En fin de compte, ces conversations doivent vraiment être menées avec une approche descendante. Je pense que la direction, avant tout, a la responsabilité innée de s’assurer que ces conversations ont lieu sur le lieu de travail et que l’entreprise aide les personnes qui ont leurs règles à se sentir soutenues dans tous les aspects de leur santé.
Il est impératif que la direction crée un espace sûr dans lequel chaque employé sait qu’il pourra parler de tout problème concernant tous les aspects de sa santé – de la santé mentale aux symptômes physiques associés aux menstruations. Les équipes dirigeantes sont souvent majoritairement masculines, il est donc impératif qu’elles se forment à la santé menstruelle – y compris la santé de la ménopause et de la périménopause – afin d’être parfaitement équipées pour diriger des équipes composées de femmes et de personnes ayant leurs règles.
Il est extrêmement préoccupant que les personnes ayant des règles se retrouvent à mentir sur les raisons de leur maladie au lieu de se sentir habilitées à partager la vérité sur les raisons de leur souffrance. Mais tant que la direction n’aura pas brisé cette stigmatisation et n’aura pas abordé ces conversations avec son équipe, il sera extrêmement difficile d’attendre des gens qu’ils se battent contre cette stigmatisation qui, nous le savons, existe.
Une autre façon pour les entreprises de faire en sorte que la menstruation devienne moins taboue est de travailler avec des organisations caritatives qui soutiennent activement la pauvreté liée aux règles. Lorsque les entreprises travaillent avec des organisations caritatives qui soutiennent ce problème (comme Bloody Good Period), cela peut vraiment aider à faire tomber les barrières en matière de sensibilisation et de stigmatisation.
Bloody Good Employers est également incroyablement bénéfique. Ce groupe offre un soutien et une formation aux employeurs qui s’engagent à promouvoir l’égalité, la diversité et le droit de tous les travailleurs à être traités équitablement. Son objectif principal est de se rendre sur les lieux de travail et de les aider à créer un meilleur environnement de travail et une meilleure culture de la santé menstruelle.
Que peuvent faire celles d’entre nous qui ont des cycles menstruels pour défendre leurs intérêts sur leur lieu de travail ?
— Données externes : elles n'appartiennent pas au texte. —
(** * Sudoku-Solver: the Z3 encoding, the two-round solve protocol and the
      HTTP boundary

    Embedded from [main.ts] (the in-process server: [handleSolveRequest],
    [solveSudoku]), from the process-isolated server ([handleSolveRequest],
    [solveSudokuInProcess]) and from the solver it spawns ([q.ts]:
    [solveSudoku], [main]).  The copy of [main.ts] that logs every step
    differs from the first one in its logging and in building the blocking
    loop from [z3.Int(cellNames[i])], which is the same term as [cells[i]].

    Z3 is reached through a Python bridge and is not part of the
    repository.  Its terms are a syntax here, with the usual meaning under
    an interpretation of the integer constants; [solver.check()] and
    [solver.model()] are the variables [check] and [model] of a section,
    functions of the assertions the solver holds when they are called, and
    the contract of the backend ([satSound], [unsatSound]) is a hypothesis
    wherever a result needs it.  The answer "unknown" is part of the
    interface.

    The state threaded through a run is the list of assertions of the
    solver and the list of calls made to the decision procedure, so that
    "never invoked" is a statement about that list.  Exceptions are the
    left summand of a result.  A JavaScript number that reached Z3 is an
    integer ([Z]); a JSON number of a request is [Integral z] or
    [NonIntegral]; reading an array out of range yields [undefined], which
    the bridge cannot hand to Z3. *)

From Stdlib Require Import ZArith List String Ascii Lia Bool Arith DecimalString.
Import ListNotations.
Local Open Scope string_scope.
Local Open Scope Z_scope.
Local Open Scope list_scope.
Set Warnings "-register-all".

(* ================================================================== *)
(** ** JavaScript helpers *)

Module JS.

(** Template-literal interpolation of a small non-negative integer:
    [`${n}`] is the decimal numeral of [n]. *)
Definition natToString (n : nat) : string :=
  NilZero.string_of_uint (Nat.to_uint n).

(** [String(v)] of an integer, also how Z3 prints an integer numeral. *)
Definition intToString (v : Z) : string :=
  NilZero.string_of_int (Z.to_int v).

(** White space skipped by [parseInt] (the ASCII members of StrWhiteSpaceChar). *)
Definition isWhiteSpace (c : ascii) : bool :=
  let n := nat_of_ascii c in
  ((n =? 9) || (n =? 10) || (n =? 11) || (n =? 12) || (n =? 13) || (n =? 32))%nat.
(** * Midlife-Wealth-Tax: the optimisation core

    A shallow embedding of the optimisation engine of the application and
    the properties proved of it.  The development follows the source tree:

    - [JS]: the JavaScript number runtime the code runs on.  A JS number is
      an IEEE-754 binary64 value, modelled by Rocq's primitive [float]; the
      comparison operators, [isFinite], [isNaN], [Math.max], [Math.min],
      [Math.round], [%] and [Number.isInteger] are defined on it.
    - [Runtime]: what the code imports from outside the repository,
      [Math.exp], [Math.log], [Math.pow] (implementation-approximated in
      ECMAScript) and [numeric.uncmin] (numeric.js, loaded from a CDN).
      Every function that uses them is parametric in the runtime.
    - math/UtilityFunctions.js: [kappa], [U2], [lifetimeUtility],
      [checkConstraints].
    - utils/ParameterValidator.js: [validate], [DEFAULT_PARAMETERS].
    - services/OptimizationService.js: the fields of the service object as
      a record, its methods as functions from a service to a result and
      the next service.
    - [Reference] and [Scenario]: one concrete runtime and a few concrete
      services, to run the code on concrete inputs.
    - math/UtilityFunctions.js, second part: [initialConsumption1/2],
      [createWealthPath1/2], [createConsumptionPath1/2].
    - math/MathCache.js: [MathCache] and the memoised [exp], [pow] and [log]
      of [ExponentialCache].
    - services/VisualizationService.js: the data of the tax-effect sweep and
      of the wealth-trajectory chart.

    Conventions.  A thrown exception is a constructor of the result
    ([Throw], [Throws]); a [try]/[catch] is a match on it.  The counts in
    the options ([gridSteps], [cacheSize], [maxIterations]) are natural
    numbers, [Date.now()] and [cacheTTL] are integers (milliseconds); the
    readings of the clock during a call are an argument of the call.  The
    [async] methods are modelled as run to completion, one call after the
    other.  [console.warn] and the timing statistics have no counterpart.
*)

From Stdlib Require Import ZArith Floats List Bool Lia String.
From stdpp Require Import base option list countable gmap strings.
Import ListNotations.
Pour défendre nos intérêts sur le lieu de travail, nous devons vraiment donner la priorité à la prise en charge de soi. Prendre le temps de ralentir et d’écouter ce que notre corps nous dit, ne pas se surmener ou surcharger notre agenda pendant cette période si nous ne nous sentons pas au mieux, peut considérablement améliorer notre santé mentale et notre bien-être. Parler à d’autres collègues et à la direction sur le lieu de travail peut aussi nous aider à nous sentir en sécurité et soutenus plutôt qu’isolés.
Il faut avoir le courage d’être franche avec ses supérieurs quand on a des difficultés à cause de son cycle menstruel. Si vos règles affectent votre capacité à travailler, votre responsable doit le savoir afin de vous soutenir. De même, consultez un médecin si votre cycle menstruel affecte votre capacité à accomplir vos tâches quotidiennes.